Give the data again exactly, stopping after the "intros Hp. set" line.

>>>>

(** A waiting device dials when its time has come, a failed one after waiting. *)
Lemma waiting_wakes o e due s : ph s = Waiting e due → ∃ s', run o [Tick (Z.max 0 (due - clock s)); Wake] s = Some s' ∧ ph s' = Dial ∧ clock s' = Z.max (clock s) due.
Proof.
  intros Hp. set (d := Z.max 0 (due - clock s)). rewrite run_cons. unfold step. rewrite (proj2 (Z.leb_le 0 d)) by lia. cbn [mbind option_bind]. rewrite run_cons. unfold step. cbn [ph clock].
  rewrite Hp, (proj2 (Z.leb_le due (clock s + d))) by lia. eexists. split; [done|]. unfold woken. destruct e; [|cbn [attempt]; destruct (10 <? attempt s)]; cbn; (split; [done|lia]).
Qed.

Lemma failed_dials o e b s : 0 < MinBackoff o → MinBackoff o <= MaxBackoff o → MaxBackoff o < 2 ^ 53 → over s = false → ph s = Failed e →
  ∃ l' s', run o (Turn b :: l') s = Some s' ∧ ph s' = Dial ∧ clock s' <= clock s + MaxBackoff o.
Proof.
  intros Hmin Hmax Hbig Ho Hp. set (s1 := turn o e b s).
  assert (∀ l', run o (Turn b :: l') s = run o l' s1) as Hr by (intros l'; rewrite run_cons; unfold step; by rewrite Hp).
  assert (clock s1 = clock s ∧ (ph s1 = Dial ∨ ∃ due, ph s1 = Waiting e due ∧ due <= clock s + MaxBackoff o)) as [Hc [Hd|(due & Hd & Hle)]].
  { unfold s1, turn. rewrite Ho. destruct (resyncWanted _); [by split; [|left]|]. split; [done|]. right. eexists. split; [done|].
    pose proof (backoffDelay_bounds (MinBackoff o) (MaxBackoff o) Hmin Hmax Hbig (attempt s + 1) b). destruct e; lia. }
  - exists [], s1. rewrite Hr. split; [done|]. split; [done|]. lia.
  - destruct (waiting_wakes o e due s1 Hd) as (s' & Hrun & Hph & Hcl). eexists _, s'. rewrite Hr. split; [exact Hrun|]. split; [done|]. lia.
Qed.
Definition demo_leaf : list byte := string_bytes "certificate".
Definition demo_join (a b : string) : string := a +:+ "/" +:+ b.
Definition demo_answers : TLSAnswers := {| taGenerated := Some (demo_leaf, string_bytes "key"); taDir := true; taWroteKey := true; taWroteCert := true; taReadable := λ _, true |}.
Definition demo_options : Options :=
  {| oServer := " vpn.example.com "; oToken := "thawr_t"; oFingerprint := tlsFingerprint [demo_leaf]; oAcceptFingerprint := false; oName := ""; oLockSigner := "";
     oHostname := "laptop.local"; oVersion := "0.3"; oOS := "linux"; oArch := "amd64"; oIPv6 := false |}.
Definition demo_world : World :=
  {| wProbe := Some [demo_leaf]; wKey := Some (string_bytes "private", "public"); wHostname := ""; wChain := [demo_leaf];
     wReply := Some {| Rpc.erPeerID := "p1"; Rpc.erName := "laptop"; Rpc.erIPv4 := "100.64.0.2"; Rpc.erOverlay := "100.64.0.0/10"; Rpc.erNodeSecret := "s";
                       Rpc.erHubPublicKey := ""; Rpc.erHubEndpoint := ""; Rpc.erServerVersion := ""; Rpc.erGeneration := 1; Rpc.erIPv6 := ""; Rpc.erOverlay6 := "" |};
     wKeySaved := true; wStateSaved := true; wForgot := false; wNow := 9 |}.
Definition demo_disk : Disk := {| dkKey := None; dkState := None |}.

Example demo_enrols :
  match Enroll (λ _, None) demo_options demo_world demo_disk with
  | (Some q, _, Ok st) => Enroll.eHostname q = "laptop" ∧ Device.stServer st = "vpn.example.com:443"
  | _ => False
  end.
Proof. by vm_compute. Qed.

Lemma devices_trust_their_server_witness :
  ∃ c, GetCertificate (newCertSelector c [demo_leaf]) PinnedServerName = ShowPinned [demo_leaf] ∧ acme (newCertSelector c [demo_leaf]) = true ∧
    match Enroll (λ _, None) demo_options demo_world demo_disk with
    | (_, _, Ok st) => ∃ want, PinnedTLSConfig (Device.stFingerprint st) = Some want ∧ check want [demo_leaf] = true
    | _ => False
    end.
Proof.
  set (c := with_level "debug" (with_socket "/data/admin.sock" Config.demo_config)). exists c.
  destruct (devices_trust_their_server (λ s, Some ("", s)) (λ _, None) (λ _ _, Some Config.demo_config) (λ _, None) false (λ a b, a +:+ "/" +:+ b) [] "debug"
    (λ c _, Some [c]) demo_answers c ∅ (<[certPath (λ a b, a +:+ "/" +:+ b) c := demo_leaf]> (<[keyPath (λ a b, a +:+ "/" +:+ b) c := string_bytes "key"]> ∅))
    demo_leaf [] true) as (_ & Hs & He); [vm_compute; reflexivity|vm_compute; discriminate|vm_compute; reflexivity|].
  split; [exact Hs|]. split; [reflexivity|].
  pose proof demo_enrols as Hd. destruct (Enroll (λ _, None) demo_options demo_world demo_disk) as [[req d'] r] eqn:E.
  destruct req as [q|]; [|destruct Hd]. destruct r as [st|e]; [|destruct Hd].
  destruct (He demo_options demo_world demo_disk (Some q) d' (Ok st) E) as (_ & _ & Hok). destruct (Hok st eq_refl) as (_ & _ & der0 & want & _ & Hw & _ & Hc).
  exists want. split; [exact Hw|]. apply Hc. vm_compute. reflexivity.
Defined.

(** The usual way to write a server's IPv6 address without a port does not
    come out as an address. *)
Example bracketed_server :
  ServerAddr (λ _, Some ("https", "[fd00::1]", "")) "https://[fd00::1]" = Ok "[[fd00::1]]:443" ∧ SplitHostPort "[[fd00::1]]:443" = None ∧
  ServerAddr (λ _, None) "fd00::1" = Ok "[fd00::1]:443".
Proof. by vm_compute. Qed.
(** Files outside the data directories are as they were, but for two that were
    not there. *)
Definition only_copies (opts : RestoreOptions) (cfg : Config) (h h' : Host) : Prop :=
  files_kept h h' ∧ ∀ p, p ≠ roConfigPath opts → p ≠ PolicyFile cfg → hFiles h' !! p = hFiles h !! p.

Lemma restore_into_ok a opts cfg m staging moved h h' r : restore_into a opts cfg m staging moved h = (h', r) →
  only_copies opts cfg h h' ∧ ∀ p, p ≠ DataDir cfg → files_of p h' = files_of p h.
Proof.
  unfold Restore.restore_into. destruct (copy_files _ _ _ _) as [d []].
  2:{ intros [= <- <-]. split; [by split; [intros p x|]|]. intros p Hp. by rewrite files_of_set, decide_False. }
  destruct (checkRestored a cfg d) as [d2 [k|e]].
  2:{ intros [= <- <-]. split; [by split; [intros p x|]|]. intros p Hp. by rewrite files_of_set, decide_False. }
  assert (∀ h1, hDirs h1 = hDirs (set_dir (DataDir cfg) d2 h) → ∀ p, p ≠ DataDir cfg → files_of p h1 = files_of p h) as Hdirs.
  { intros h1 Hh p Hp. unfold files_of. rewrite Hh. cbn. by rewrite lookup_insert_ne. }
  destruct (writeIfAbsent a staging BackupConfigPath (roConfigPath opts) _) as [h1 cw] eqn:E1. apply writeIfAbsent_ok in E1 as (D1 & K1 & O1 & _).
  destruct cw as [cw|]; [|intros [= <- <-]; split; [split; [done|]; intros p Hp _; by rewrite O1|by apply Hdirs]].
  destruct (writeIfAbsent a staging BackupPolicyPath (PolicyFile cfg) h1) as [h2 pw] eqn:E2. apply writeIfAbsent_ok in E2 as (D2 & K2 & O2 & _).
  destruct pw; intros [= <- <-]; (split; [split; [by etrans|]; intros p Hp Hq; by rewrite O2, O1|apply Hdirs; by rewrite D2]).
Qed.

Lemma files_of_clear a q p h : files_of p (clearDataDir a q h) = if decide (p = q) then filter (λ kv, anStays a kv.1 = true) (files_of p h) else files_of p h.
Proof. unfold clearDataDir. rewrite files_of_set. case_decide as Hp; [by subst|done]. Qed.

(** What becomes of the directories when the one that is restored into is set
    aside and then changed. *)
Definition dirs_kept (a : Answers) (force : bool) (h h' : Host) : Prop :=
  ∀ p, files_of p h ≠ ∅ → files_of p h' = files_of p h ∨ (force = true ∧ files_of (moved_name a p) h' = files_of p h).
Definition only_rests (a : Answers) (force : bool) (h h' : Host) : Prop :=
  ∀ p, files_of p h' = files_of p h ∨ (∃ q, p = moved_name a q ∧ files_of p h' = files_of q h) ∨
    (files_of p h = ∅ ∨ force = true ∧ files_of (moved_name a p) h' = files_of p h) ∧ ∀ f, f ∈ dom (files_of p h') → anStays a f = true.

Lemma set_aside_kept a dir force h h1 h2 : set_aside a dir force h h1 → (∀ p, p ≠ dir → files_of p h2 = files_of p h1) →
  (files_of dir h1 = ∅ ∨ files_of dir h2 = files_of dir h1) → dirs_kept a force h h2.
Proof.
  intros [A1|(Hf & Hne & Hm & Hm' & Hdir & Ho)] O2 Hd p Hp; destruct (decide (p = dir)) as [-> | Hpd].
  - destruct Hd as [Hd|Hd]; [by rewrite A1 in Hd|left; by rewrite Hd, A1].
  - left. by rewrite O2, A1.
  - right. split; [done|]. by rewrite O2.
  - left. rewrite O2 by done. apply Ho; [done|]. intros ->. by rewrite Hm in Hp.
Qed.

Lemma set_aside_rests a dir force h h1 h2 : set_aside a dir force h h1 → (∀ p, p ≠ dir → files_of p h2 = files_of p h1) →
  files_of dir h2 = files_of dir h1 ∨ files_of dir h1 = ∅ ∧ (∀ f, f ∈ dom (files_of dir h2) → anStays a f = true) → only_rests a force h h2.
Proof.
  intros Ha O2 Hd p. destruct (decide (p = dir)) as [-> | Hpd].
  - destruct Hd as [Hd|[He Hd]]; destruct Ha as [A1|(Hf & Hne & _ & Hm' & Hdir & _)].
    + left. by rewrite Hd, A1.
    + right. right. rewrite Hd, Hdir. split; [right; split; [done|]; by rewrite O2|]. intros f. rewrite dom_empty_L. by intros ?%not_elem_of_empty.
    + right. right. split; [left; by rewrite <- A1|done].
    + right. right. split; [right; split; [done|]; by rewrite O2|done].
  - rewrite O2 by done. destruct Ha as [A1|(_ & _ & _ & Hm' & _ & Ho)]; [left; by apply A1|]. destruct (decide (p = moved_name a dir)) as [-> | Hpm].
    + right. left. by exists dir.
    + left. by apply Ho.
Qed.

<<<<

### Solved exercise
(** A waiting device dials when its time has come, a failed one after waiting. *)
Lemma waiting_wakes o e due s : ph s = Waiting e due → ∃ s', run o [Tick (Z.max 0 (due - clock s)); Wake] s = Some s' ∧ ph s' = Dial ∧ clock s' = Z.max (clock s) due.
Proof.
  intros Hp. set (d := Z.max 0 (due - clock s)). rewrite run_cons. unfold step. rewrite (proj2 (Z.leb_le 0 d)) by lia. cbn [mbind option_bind]. rewrite run_cons. unfold step. cbn [ph clock].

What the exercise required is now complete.